I've been looking at IB latency, and made some improvements.
Thought I'd report to the list some more general observations too.
We call gettimeofday() a lot on the server. We also do lots
of pthreads mutex and condition-wait operations. These all have a
significant cost, and show up in system-wide profiling.
There are a few options for kernel-provided time services. On a
single-processor setup, the TSC is your best option, as it uses a
cycle counter in the processor. But on multi-processor machines,
this rarely works due to the fact that they are not synchronized,
hence the kernel disables it for SMP. If you have an HPET, that is
supposed to be very fast and work for SMP, but we aren't so lucky
here on our 2-way Opterons. Finally, the old slow fallback called
"pmtimer" uses the PIT hardware, requiring inb/outb operations to
get the time.
Test setup: 1 client, 1 MD + IO server. Disable client acache. Put
storage on a tmpfs. Create a single file in an empty file system.
Use PVFS_sys_getattr() to get the attributes 10k times in a loop.
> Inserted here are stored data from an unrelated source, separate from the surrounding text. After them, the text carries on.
(* ===== verification/Job.v ===== *)
(** * Package [job]: units, jobs and their scheduling requirements

    [job/job.go].  The requirements of a job are the options of the [X-Fleet]
    section of its unit file, with the specifiers of the unit's name
    substituted. *)

From stdpp Require Import base list gmap strings.
From Stdlib Require Import Ascii.
From S2P Require Import Prelude GoStrings Pkg UnitFile.

(** ** States and actions

    [JobState] is a string type in the code: values other than the three
    constants do occur (an unvalidated target state, the zero value). *)

Abbreviation JobState := string.

Definition JobStateInactive : JobState := "inactive".
Definition JobStateLoaded : JobState := "loaded".
Definition JobStateLaunched : JobState := "launched".

Inductive JobAction :=
| JobActionSchedule
| JobActionUnschedule
| JobActionReschedule.

#[export] Instance JobAction_eq_dec : EqDecision JobAction.
Proof. solve_decision. Defined.

Definition ParseJobState (s : string) : res string JobState :=
  if bool_decide (s ≠ JobStateInactive) && bool_decide (s ≠ JobStateLoaded) &&
     bool_decide (s ≠ JobStateLaunched)
  then Err s else Ok s.

Definition fleetMachineID : string := "MachineID".
Definition fleetMachineBootID : string := "MachineBootID".
Definition fleetMachineOf : string := "MachineOf".
Definition fleetConflicts : string := "Conflicts".
Definition fleetReplaces : string := "Replaces".
Definition fleetMachineMetadata : string := "MachineMetadata".
Definition fleetGlobal : string := "Global".
Definition deprecatedXPrefix : string := "X-".
Definition deprecatedXConditionPrefix : string := "X-Condition".

Definition validRequirements : unsafeSet := NewUnsafeSet [
  fleetMachineID;
  deprecatedXConditionPrefix +:+ fleetMachineID;
  deprecatedXConditionPrefix +:+ fleetMachineBootID;
  deprecatedXConditionPrefix +:+ fleetMachineOf;
  fleetMachineOf;
  deprecatedXPrefix +:+ fleetConflicts;
  fleetConflicts;
  deprecatedXConditionPrefix +:+ fleetMachineMetadata;
  fleetMachineMetadata;
  fleetGlobal;
  fleetReplaces ].

(** ** Jobs, scheduled units, units *)

Record Job := mkJob {
  JName : string;
  JState : option JobState;
  JTargetState : JobState;
  JTargetMachineID : string;
  JUnit : UnitFile
}.

Record ScheduledUnit := mkScheduledUnit {
  SName : string;
  SState : option JobState;
  STargetMachineID : string
}.

Record Unit := mkUnit {
  UName : string;
  UUnit : UnitFile;
  UTargetState : JobState
}.

#[export] Instance Job_eq_dec : EqDecision Job.
Proof. solve_decision. Defined.
#[export] Instance ScheduledUnit_eq_dec : EqDecision ScheduledUnit.
Proof. solve_decision. Defined.
#[export] Instance Unit_eq_dec : EqDecision Unit.
Proof. solve_decision. Defined.

Definition NewJob (name : string) (unit : UnitFile) : Job :=
  mkJob name None JobStateInactive "" unit.

(** The job that the methods of [Unit] build to call the methods of [Job]. *)
Definition unit_job (u : Unit) : Job := mkJob u.(UName) None "" "" u.(UUnit).

(** ** Requirements *)

Definition unitPrintf (s : string) (nu : UnitNameInfo) : string :=
  let out := replace_all s "%n" nu.(FullName) in
  let out := replace_all out "%N" nu.(NName) in
  let out := replace_all out "%p" nu.(Prefix) in
  replace_all out "%i" nu.(Instance_).

Definition isTruthyValue (s : string) : bool :=
  let chl := to_lower s in
  bool_decide (chl ∈ ["true"; "yes"; "1"; "on"; "t"]).

Definition splitCombine (inStrs : list string) : list string := concat (fields <$> inStrs).

Definition requirements (j : Job) : gmap string (list string) :=
  let section := default ∅ (j.(JUnit).(Contents) !! "X-Fleet") in
  match NewUnitNameInfo j.(JName) with
  | Some uni => (λ values, (λ v, unitPrintf v uni) <$> values) <$> section
  | None => section
  end.

(** [j.requirements()[key]]: a missing key reads as an empty slice. *)
Definition requirement (j : Job) (key : string) : list string :=
  default [] (requirements j !! key).

(** The keys are visited in the order of [t]; the first unknown one is reported. *)
Definition ValidateRequirements `{MapRange} (t : moment) (j : Job) : res string unit :=
  match list_find (λ key, negb (unsafeSet_Contains key validRequirements))
          (range t (requirements j)).*1 with
  | Some (_, key) => Err key
  | None => Ok tt
  end.

Definition Job_Conflicts (j : Job) : list string :=
  splitCombine (requirement j (deprecatedXPrefix +:+ fleetConflicts)) ++
  splitCombine (requirement j fleetConflicts).

Definition Job_Replaces (j : Job) : list string := requirement j fleetReplaces.

Definition Job_Peers (j : Job) : list string :=
  requirement j (deprecatedXConditionPrefix +:+ fleetMachineOf) ++
  requirement j fleetMachineOf.

(** [(id, true)] is [Some id], [("", false)] is [None]. *)
Definition Job_RequiredTarget (j : Job) : option string :=
  match requirement j fleetMachineID with
  | id :: _ => Some id
  | [] =>
      match requirement j (deprecatedXConditionPrefix +:+ fleetMachineID) with
      | id :: _ => Some id
      | [] =>
          match requirement j (deprecatedXConditionPrefix +:+ fleetMachineBootID) with
          | id :: _ => Some id
          | [] => None
          end
      end
  end.

Definition add_metadata (metadata : gmap string unsafeSet) (valuePair : string)
  : gmap string unsafeSet :=
  match split_byte "=" valuePair with
  | [k; v] =>
      if bool_decide (k = "") || bool_decide (v = "") then metadata
      else <[k := unsafeSet_Add v (default (NewUnsafeSet []) (metadata !! k))]> metadata
  | _ => metadata
  end.

Definition Job_RequiredTargetMetadata (j : Job) : gmap string unsafeSet :=
  foldl (λ metadata key, foldl add_metadata metadata (requirement j key)) ∅
    [deprecatedXConditionPrefix +:+ fleetMachineMetadata; fleetMachineMetadata].

Definition Scheduled (j : Job) : bool := bool_decide (j.(JTargetMachineID) ≠ "").

(** ** The methods of [Unit] *)

Definition IsGlobal (u : Unit) : bool :=
  match last (requirement (unit_job u) fleetGlobal) with
  | None => false
  | Some v => isTruthyValue v
  end.

Definition Unit_Conflicts (u : Unit) : list string := Job_Conflicts (unit_job u).
Definition Unit_Replaces (u : Unit) : list string := Job_Replaces (unit_job u).
Definition Unit_Peers (u : Unit) : list string := Job_Peers (unit_job u).
Definition Unit_RequiredTarget (u : Unit) : option string := Job_RequiredTarget (unit_job u).
Definition Unit_RequiredTargetMetadata (u : Unit) : gmap string unsafeSet :=
  Job_RequiredTargetMetadata (unit_job u).

(** ** Facts *)

(** Requirements depend on the name and the unit file only. *)
Lemma requirement_ext j1 j2 key :
  j1.(JName) = j2.(JName) → j1.(JUnit) = j2.(JUnit) → requirement j1 key = requirement j2 key.
Proof. intros Hn Hu. unfold requirement, requirements. by rewrite Hn, Hu. Qed.

(** The values of a requirement of a parsed unit file, from its option lines. *)
Lemma requirement_options j opts key :
  j.(JUnit) = NewUnitFromOptions opts →
  requirement j key =
  (λ v, match NewUnitNameInfo j.(JName) with Some uni => unitPrintf v uni | None => v end) <$>
  concat (option_vals <$> filter (λ o, o.(Section_) = "X-Fleet" ∧ o.(OptName) = key) opts).
Proof.
  intros Hu. unfold requirement, requirements. rewrite Hu. cbn [Contents NewUnitFromOptions].
  rewrite <- mapOptions_values. unfold option_values.
  destruct (NewUnitNameInfo (JName j)) as [uni|].
  - rewrite lookup_fmap. by destruct (default ∅ _ !! key).
  - destruct (default ∅ _ !! key); cbn; [by rewrite list_fmap_id|done].
Qed.

Lemma unitPrintf_no_percent s nu : has_byte "%" s = false → unitPrintf s nu = s.
Proof.
  intros Hs. unfold unitPrintf.
  assert (∀ old new, replace_all s (String "%"%char old) new = s) as Hr.
  { intros. by apply replace_all_absent. }
  by rewrite !Hr.
Qed.

(** *** Metadata requirements *)

(** The pairs [key=value] that count. *)
Definition metadata_pair (valuePair k v : string) : Prop :=
  split_byte "=" valuePair = [k; v] ∧ k ≠ "" ∧ v ≠ "".

Definition metadata_has (m : gmap string unsafeSet) (k v : string) : Prop :=
  ∃ s, m !! k = Some s ∧ v ∈ unsafeSet_members s.

Lemma add_metadata_has m p k v :
  metadata_has (add_metadata m p) k v ↔ metadata_has m k v ∨ metadata_pair p k v.
Proof.
  unfold add_metadata, metadata_pair.
  destruct (split_byte "=" p) as [|k' [|v' [|]]] eqn:E; try (split; [by left|]; intros [?|(H&_)]; done).
  destruct (bool_decide (k' = "") || bool_decide (v' = "")) eqn:Hb.
  - split; [by left|]. intros [?|([= <- <-]&Hk&Hv)]; [done|].
    by rewrite !bool_decide_eq_false_2 in Hb.
  - bool_to_prop. unfold metadata_has. destruct (decide (k' = k)) as [->|Hk].
    + rewrite lookup_insert_eq. split.
      * intros (s & [= <-] & Hv). rewrite members_Add in Hv.
        apply elem_of_union in Hv as [->%elem_of_singleton|Hv]; [by right|left].
        destruct (m !! k) as [s|] eqn:Hm; [by exists s|].
        change (v ∈ unsafeSet_members (NewUnsafeSet [])) in Hv. by rewrite members_New in Hv.
      * intros Hor. eexists. split; [done|]. rewrite members_Add, elem_of_union, elem_of_singleton.
        destruct Hor as [(s & -> & Hv)|([= <-] & _)]; [by right|by left].
    + rewrite lookup_insert_ne by done. split; [by left|].
      intros [?|([= -> <-] & _)]; done.
Qed.

Lemma foldl_add_metadata_has l m k v :
  metadata_has (foldl add_metadata m l) k v ↔
  metadata_has m k v ∨ ∃ p, p ∈ l ∧ metadata_pair p k v.
Proof.
  revert m. induction l as [|p l IH]; intros m; cbn.
  { split; [by left|]. intros [?|(p & Hp & _)]; [done|]. by apply elem_of_nil in Hp. }
  rewrite IH, add_metadata_has. setoid_rewrite elem_of_cons. split.
  - intros [[?|?]|(q & ? & ?)]; [by left|right; by exists p; auto|right; by exists q; auto].
  - intros [?|(q & [->|?] & ?)]; [by left; left|by left; right|by right; exists q].
Qed.

(** No required key has an empty set of values. *)
Lemma add_metadata_ne m p :
  map_Forall (λ _ s, unsafeSet_members s ≠ ∅) m →
  map_Forall (λ _ s, unsafeSet_members s ≠ ∅) (add_metadata m p).
Proof.
  intros Hm. unfold add_metadata. repeat case_match; try done.
  apply map_Forall_insert_2; [|done]. rewrite members_Add. set_solver.
Qed.

Lemma foldl_add_metadata_ne l m :
  map_Forall (λ _ s, unsafeSet_members s ≠ ∅) m →
  map_Forall (λ _ s, unsafeSet_members s ≠ ∅) (foldl add_metadata m l).
Proof. revert m. induction l; intros m Hm; cbn; eauto using add_metadata_ne. Qed.

Lemma RequiredTargetMetadata_has j k v :
  metadata_has (Job_RequiredTargetMetadata j) k v ↔
  ∃ p, p ∈ requirement j (deprecatedXConditionPrefix +:+ fleetMachineMetadata) ++
           requirement j fleetMachineMetadata ∧ metadata_pair p k v.
Proof.
  unfold Job_RequiredTargetMetadata. cbn [foldl]. rewrite <- foldl_app, foldl_add_metadata_has.
  split; [|by right]. intros [(s & Hs & _)|?]; [|done]. by rewrite lookup_empty in Hs.
Qed.

Lemma RequiredTargetMetadata_ne j :
  map_Forall (λ _ s, unsafeSet_members s ≠ ∅) (Job_RequiredTargetMetadata j).
Proof.
  unfold Job_RequiredTargetMetadata. cbn [foldl]. rewrite <- foldl_app.
  apply foldl_add_metadata_ne, map_Forall_empty.
Qed.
The results are very repeatable with low standard deviation.
Round-trip time to do one operation is:
4-threaded server, 2 cpu, pmtimer: 44 us
1-thread server, 2 cpu, pmtimer: 35 us
1-thread server, 1 cpu, TSC: 29 us
Note the first line is the default build. You have to edit
Makefile.in to get a single-threaded server.
Using the slow pmtimer compared to the fast TSC costs 6 us (21%).
Nothing to do about that but avoid using gettimeofday().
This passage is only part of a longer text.